I really liked that 2/3 of the post is a walk through the solutions using existing tools before getting to the project.

I also like how it combines a "big data" format (parquet) with the main "your data isn't actually big data" tool of choice (sqlite).


Yes as a demonstration of a good expository post I rate this as 100% of what I looking for.


We used to pump CSV files into BigQuery from remote locations. Data availability became a problem because of choppy/low bandwidth internet in many of the remote wind/solar sites we work in. We explored converting CSV’s to Parquet format mainly for the reduced size Parquet offers. BigQuery accepts Parquet files but still in beta.
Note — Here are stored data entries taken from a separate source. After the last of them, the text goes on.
(* ===== verification/Reports.v ===== *)
(** What the control plane reads in the reports of agents: the payload patches and
    failure messages of backend/internal/httpserver/backup_events.go, the metrics of
    a completed backup (backup_execution.go), sizes (task_payload.go), stale samples
    (agent_messages.go) and the level of readiness events (workload_readiness.go).

    A report is its decoded payload; structs that are only stored are the document
    they marshal to. *)

From Stdlib Require Import Ascii.
From S2P Require Import Prelude Calendar Timestamp Value Types Text Retention Session Database.
From S2P Require Import Control Events RestorePoints Capacity.

Record sizeProgress := {
  sp_Sequence : Z;
  sp_ObservedAt : time;
  sp_Document : document
}.

Record taskAccepted := {
  ta_TaskID : string;
  ta_CommandID : string
}.

Record taskProgress := {
  tp_TaskID : string;
  tp_CommandID : string;
  tp_Status : string;
  tp_Progress : Z;
  tp_TotalBytes : Z;
  tp_SyncedBytes : Z;
  tp_SpeedBytesPerSecond : Z;
  tp_Percent : Z;
  tp_EtaSeconds : Z;
  tp_Message : string;
  tp_Velero : document;
  tp_SizeProgressV2 : option sizeProgress
}.

Record taskCompleted := {
  tc_PlanCapacity : option (list capacityResult);
  tc_AckRequired : bool;
  tc_TaskID : string;
  tc_CommandID : string;
  tc_Status : string;
  tc_Operation : string;
  tc_Message : string;
  tc_Size : document;
  tc_Velero : document;
  tc_SizeMetricsV2 : option document
}.

Record taskFailed := {
  tf_AckRequired : bool;
  tf_TaskID : string;
  tf_CommandID : string;
  tf_ErrorCode : string;
  tf_Message : string;
  tf_Details : document
}.

Record veleroEvent := {
  ve_AckRequired : bool;
  ve_EventType : string;
  ve_BackupName : string;
  ve_PlanID : string;
  ve_TaskID : string;
  ve_CommandID : string;
  ve_Phase : string;
  ve_Labels : gmap string string;
  ve_Velero : document
}.

(** ** Patches *)

(** [if cond { patch[key] = value }]. *)
Definition put_if (cond : bool) (key : string) (v : value) (patch : document) : document :=
  if cond then <[key := v]> patch else patch.

(** [if m := mapFromAny(v); len(m) > 0 { patch[key] = m }], and its like. *)
Definition put_map (key : string) (m : document) : document -> document :=
  put_if (negb (empty_doc m)) key (VObj m).
Definition put_text (key s : string) : document -> document := put_if (nonempty s) key (VStr s).
Definition put_slice (key : string) (l : list value) : document -> document :=
  put_if (negb (bool_decide (length l = 0%nat))) key (VList l).
Definition put_positive (key : string) (z : Z) : document -> document := put_if (0 <? z) key (VNum z).

Definition readiness_keys : list string :=
  ["readiness"; "readinessStage"; "readinessStartedAt"; "readinessObservedAt";
   "readinessDeadline"; "readinessObservationError"].

Definition put_namespaces (namespaces : list string) (patch : document) : document :=
  match namespaces with
  | [] => patch
  | [namespace] =>
      <["sourceNamespace" := VStr namespace]> (<["includedNamespaces" := VStrs [namespace]]> patch)
  | _ => <["includedNamespaces" := VStrs namespaces]> patch
  end.

Definition backupTaskPayloadPatch (velero : document) : document :=
  if empty_doc velero then ∅
  else
    let patch : document :=
      match velero !! "readinessStage" with
      | Some _ => stable_fields readiness_keys velero
      | None => ∅
      end in
    let storage := stringFromMap velero "storageLocation" in
    put_slice "recoveryStages" (sliceFromAny (get velero "recoveryStages"))
      (put_text "phase" (stringFromMap velero "phase")
        (put_namespaces (stringArrayFromAny (get velero "includedNamespaces"))
          (put_text "storageLocation" storage
            (put_text "backupStorageName" storage
              (put_text "veleroBackupName" (stringFromMap velero "name") patch))))).

(** What [fmt.Sprint] leaves of a value that is given. *)
Definition shown (v : value) : string :=
  let s := TrimSpace (sprint v) in if s =s "<nil>" then "" else s.

Definition transfer_fields (p : taskProgress) (m : document) : document :=
  let m := put_positive "totalBytes" (tp_TotalBytes p)
    (put_positive "syncedBytes" (tp_SyncedBytes p)
      (put_positive "speedBytesPerSecond" (tp_SpeedBytesPerSecond p)
        (put_positive "percent" (tp_Percent p)
          (put_positive "etaSeconds" (tp_EtaSeconds p) m)))) in
  if 0 <? tp_TotalBytes p then
    <["syncedBytes" := VNum (tp_SyncedBytes p)]> (<["percent" := VNum (tp_Percent p)]>
      (<["speedBytesPerSecond" := VNum (tp_SpeedBytesPerSecond p)]>
        (<["etaSeconds" := VNum (tp_EtaSeconds p)]> m)))
  else m.

Definition taskProgressPayloadPatch (p : taskProgress) : document :=
  let patch := transfer_fields p (backupTaskPayloadPatch (tp_Velero p)) in
  let patch := put_map "progressMetrics" (transfer_fields p ∅) patch in
  let patch :=
    match tp_SizeProgressV2 p with
    | Some sample => <["sizeProgressV2" := VObj (sp_Document sample)]> patch
    | None => patch
    end in
  let patch :=
    put_if (nonempty (shown (get (tp_Velero p) "readinessStage"))) "sizeProgressV2" VNull patch in
  put_map "volumeProgress" (mapFromAny (get (tp_Velero p) "volumeProgress")) patch.

Definition put_sizes (size : document) (patch : document) : document :=
  if empty_doc size then patch
  else
    let total := int64FromAny (get size "totalBytes") in
    put_positive "totalBytes" total (put_positive "sizeBytes" total
      (<["size" := VObj size]> (<["restorePointSize" := VObj size]> patch))).

(** The running samples are cleared: a patch is merged into the stored payload. *)
Definition taskCompletedPayloadPatch (p : taskCompleted) : document :=
  let velero := tc_Velero p in
  let patch := backupTaskPayloadPatch velero in
  let patch :=
    match velero !! "deleted" with
    | Some deleted => <["deletedRestorePointIds" := deleted]> patch
    | None => patch
    end in
  let patch := put_sizes (firstNonEmptyMap [mapFromAny (get velero "restorePointSize"); tc_Size p;
                                           mapFromAny (get velero "size")]) patch in
  let patch := put_map "planStorageSize" (mapFromAny (get velero "planStorageSize")) patch in
  let patch :=
    match tc_SizeMetricsV2 p with
    | Some metrics => <["sizeMetricsV2" := VObj metrics]> patch
    | None => patch
    end in
  let patch := <["sizeProgressV2" := VNull]> patch in
  let patch := put_text "sizeStatus" (stringFromMap velero "sizeStatus") patch in
  let patch := put_slice "sizeWarnings" (sliceFromAny (get velero "sizeWarnings")) patch in
  let volumeProgress := mapFromAny (get velero "volumeProgress") in
  <["volumeProgress" := if empty_doc volumeProgress then VNull else VObj volumeProgress]> patch.

(** ** Failures *)

Definition humanizeBackupFailureMessage (message : string) : string :=
  if Contains message "repository not initialized in the provided storage" then
    message +:+ ". The Kopia filesystem backup repository is missing or uninitialized. Reconfigure or retry the cluster BackupStorageLocation before synchronizing. If its Kopia directory was manually deleted, allow the repository to initialize again."
  else message.

(** " value" when there is one. *)
Definition after_space (s : string) : string := if nonempty s then " " +:+ s else "".

Definition volume_failure (raw : value) : option string :=
  let item := mapFromAny raw in
  let message := shown (get item "message") in
  if nonempty message then
    Some ("Volume backup" +:+ after_space (shown (get item "name")) +:+
          after_space (shown (get item "phase")) +:+ ": " +:+ humanizeBackupFailureMessage message)
  else None.

Definition labelled (label s : string) : list string := if nonempty s then [label +:+ s] else [].

Definition taskFailureMessagesFromDetails (details : document) : list string :=
  let nested := mapFromAny (get details "velero") in
  let velero := if empty_doc nested then details else nested in
  let volumes := sliceFromAny (get (mapFromAny (get velero "volumeProgress")) "items") in
  let status := shown (get (mapFromAny (get velero "status")) "message") in
  let failure := mapFromAny (get velero "dataPathFailure") in
  dedupeStrings (omap volume_failure volumes ++
    labelled "" (if nonempty status then humanizeBackupFailureMessage status else "") ++
    labelled "Restore data-path Pod: " (shown (get failure "pod")) ++
    labelled "Target node: " (shown (get failure "node")) ++
    labelled "Original Kopia/Velero log: " (shown (get failure "logDetail"))).

Definition newline : string := String "010"%char EmptyString.

(** Velero's own summaries say less than the details. *)
Definition generic_failure (message : string) : bool :=
  EqualFold message "velero backup failed" ||
  existsb (HasPrefix message)
    ["Velero backup PartiallyFailed:"; "Velero backup Failed:";
     "Velero backup FailedValidation:"; "Velero backup Canceled:"].

Definition detailedTaskFailureMessage (fallback : string) (details : document) : string :=
  match taskFailureMessagesFromDetails details with
  | [] => if nonempty fallback then fallback else "Task failed"
  | messages =>
      let prefix := if generic_failure fallback then "" else fallback in
      if negb (nonempty prefix) ||
         existsb (fun m => EqualFold (TrimSpace m) (TrimSpace prefix)) messages
      then join newline messages else prefix +:+ newline +:+ join newline messages
  end.

Definition taskFailurePayloadPatch (details : document) : document :=
  let velero := mapFromAny (get details "velero") in
  let at_map (key : string) := put_map key (mapFromAny (get velero key)) in
  let patch : document := {[ "sizeProgressV2" := VNull ]} in
  let patch :=
    if empty_doc velero then patch
    else
      at_map "dataPathFailure"
        (put_slice "sizeWarnings" (sliceFromAny (get velero "sizeWarnings"))
          (put_text "sizeStatus" (stringFromMap velero "sizeStatus")
            (at_map "planStorageSize" (at_map "restorePointSize" (at_map "size"
              (at_map "volumeProgress"
                (put_slice "recoveryStages" (sliceFromAny (get velero "recoveryStages"))
                   patch))))))) in
  match taskFailureMessagesFromDetails details with
  | [] => patch
  | messages => <["failureDetails" := VStrs messages]> patch
  end.

(** ** Sizes of a completed backup *)

Definition veleroBackupSizeBytes (velero : document) : Z :=
  let totals := [int64FromAny (get (mapFromAny (get velero "restorePointSize")) "totalBytes");
                 int64FromAny (get (mapFromAny (get velero "size")) "totalBytes");
                 int64FromAny (get velero "sizeBytes")] in
  default 0 (find_first (fun z => 0 <? z) totals).

Definition all_known (size : document) : bool :=
  match size !! "allIncrementalKnown", size !! "volumeCount" with
  | Some v, _ => as_bool v
  | None, Some count => int64FromAny count =? int64FromAny (get size "incrementalKnownCount")
  | None, None => false
  end.

(** The metrics of version 2, adapted from a report of version 1. *)
Definition adapted_metrics (size : document) : document :=
  let three (known : bool) (total volume metadata : string) : value :=
    VObj {[ "known" := VBool known; "totalBytes" := get size total;
            "volumeBytes" := get size volume; "metadataBytes" := get size metadata ]} in
  {[ "schemaVersion" := VNum 2; "operation" := VStr "backup";
     "measurementStatus" := VStr "complete";
     "logical" := three true "totalBytes" "volumeBytes" "metadataBytes";
     "newData" := three true "uploadedBytes" "uploadedVolumeBytes" "uploadedMetadataBytes";
     "quality" := VObj {[ "source" := VStr "v1CompletionAdapter" ]} ]}.

Definition backupCompletionMetrics (p : taskCompleted) : document :=
  let metrics := default ∅ (jsonify_doc <$> tc_SizeMetricsV2 p) in
  if negb (empty_doc metrics) then metrics
  else
    let size := firstNonEmptyMap [mapFromAny (get (tc_Velero p) "restorePointSize"); tc_Size p;
                                  mapFromAny (get (tc_Velero p) "size")] in
    if negb (all_known size) || negb (bool_decide (is_Some (size !! "uploadedBytes"))) ||
       (int64FromAny (get size "totalBytes") <=? 0)
    then ∅ else adapted_metrics size.

(** ** Samples and events *)

(** Observation time survives agent restarts; the in-process sequence does not. *)
Definition staleSizeProgress (current : document) (incoming : sizeProgress) : bool :=
  let observed := parseTimeFromAny (get current "observedAt") in
  if negb (sp_ObservedAt incoming =? zero_time) && negb (observed =? zero_time)
  then sp_ObservedAt incoming <=? observed
  else
    let sequence := int64FromAny (get current "sequence") in
    (0 <? sequence) && (0 <? sp_Sequence incoming) && (sp_Sequence incoming <=? sequence).

Definition troubled_object (raw : value) : bool :=
  let object := mapFromAny raw in
  negb (one_of (stringFromMap object "State") ["Ready"; "Bound"]) &&
  existsb (Contains (ToLower (stringFromMap object "Reason")))
    ["backoff"; "failed"; "error"; "unschedulable"; "unhealthy"].

Definition readinessEventLevel (payload : document) : string :=
  if nonempty (stringFromMap payload "readinessObservationError") then "warning"
  else if existsb troubled_object
            (sliceFromAny (get (mapFromAny (get payload "readiness")) "Objects"))
  then "warning" else "info".

Definition isForceStoppedBackupTask (task : Task) : bool :=
  one_of (ToLower (task_Status task)) ["canceling"; "canceled"] ||
  EqualFold (task_ErrorCode task) "SYNC_FORCE_STOPPED".

(** ** Patches bring no result of their own *)

Definition plain (m : document) : Prop := m !! "backupResult" = None.

Lemma plain_insert key v m : key <> "backupResult" -> plain m -> plain (<[key := v]> m).
Proof. unfold plain. intros H Hm. by rewrite lookup_insert_ne. Qed.

Lemma plain_put_if b key v m : key <> "backupResult" -> plain m -> plain (put_if b key v m).
Proof. intros. unfold put_if. destruct b; [by apply plain_insert|done]. Qed.

Lemma plain_singleton key v : key <> "backupResult" -> plain {[ key := v ]}.
Proof. intros H. by apply lookup_singleton_ne. Qed.

Lemma plain_empty : plain ∅.
Proof. done. Qed.

Lemma plain_stable_fields m : plain (stable_fields readiness_keys m).
Proof.
  unfold plain, stable_fields. apply not_elem_of_list_to_map_1. cbn. intros H.
  repeat (apply elem_of_cons in H as [H|H]; [done|]). by apply elem_of_nil in H.
Qed.

Ltac plain_patch :=
  unfold put_map, put_text, put_slice, put_positive; cbv zeta;
  repeat match goal with
    | |- plain (put_if _ _ _ _) => apply plain_put_if; [discriminate|]
    | |- plain (<[_ := _]> _) => apply plain_insert; [discriminate|]
    | |- plain (stable_fields _ _) => apply plain_stable_fields
    | |- plain {[ _ := _ ]} => apply plain_singleton; discriminate
    | |- plain ∅ => apply plain_empty
    | H : plain ?m |- plain ?m => exact H
    | |- plain (match ?x with _ => _ end) => destruct x
    end.

Lemma plain_backup_patch velero : plain (backupTaskPayloadPatch velero).
Proof. unfold backupTaskPayloadPatch, put_namespaces. plain_patch. Qed.

Lemma plain_progress_patch p : plain (taskProgressPayloadPatch p).
Proof.
  unfold taskProgressPayloadPatch, transfer_fields. pose proof (plain_backup_patch (tp_Velero p)).
  plain_patch.
Qed.

Lemma plain_completed_patch p : plain (taskCompletedPayloadPatch p).
Proof.
  unfold taskCompletedPayloadPatch, put_sizes. pose proof (plain_backup_patch (tc_Velero p)).
  plain_patch.
Qed.

Lemma plain_failure_patch details : plain (taskFailurePayloadPatch details).
Proof. unfold taskFailurePayloadPatch. plain_patch. Qed.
We then just zipped the CSV files which reduced the size to almost 1/8 and BigQuery accepts zipped files directly. Works like a charm, only downside is if your CSV files have zagged rows then errors are thrown up. You can change some settings and have BigQuery accept a certain number of zagged rows.

If you are considering only file sizes then i would recommend this zipping method. If you are more interested in query time capabilities/advantages then you must consider Parquet.

We are still experimenting with Parquet because our dataset keeps increasing by about 100GB everyday.


MySQL, Postgres etc. all support transparent compression. I'd be curious how small the database would end up after compression, and what the impact would be on querying time.

I'm skeptical it would be as good as the parquet/sqlite option the author came up with (postgres I believe does compression value-by-value, can't remember how MySQL does it).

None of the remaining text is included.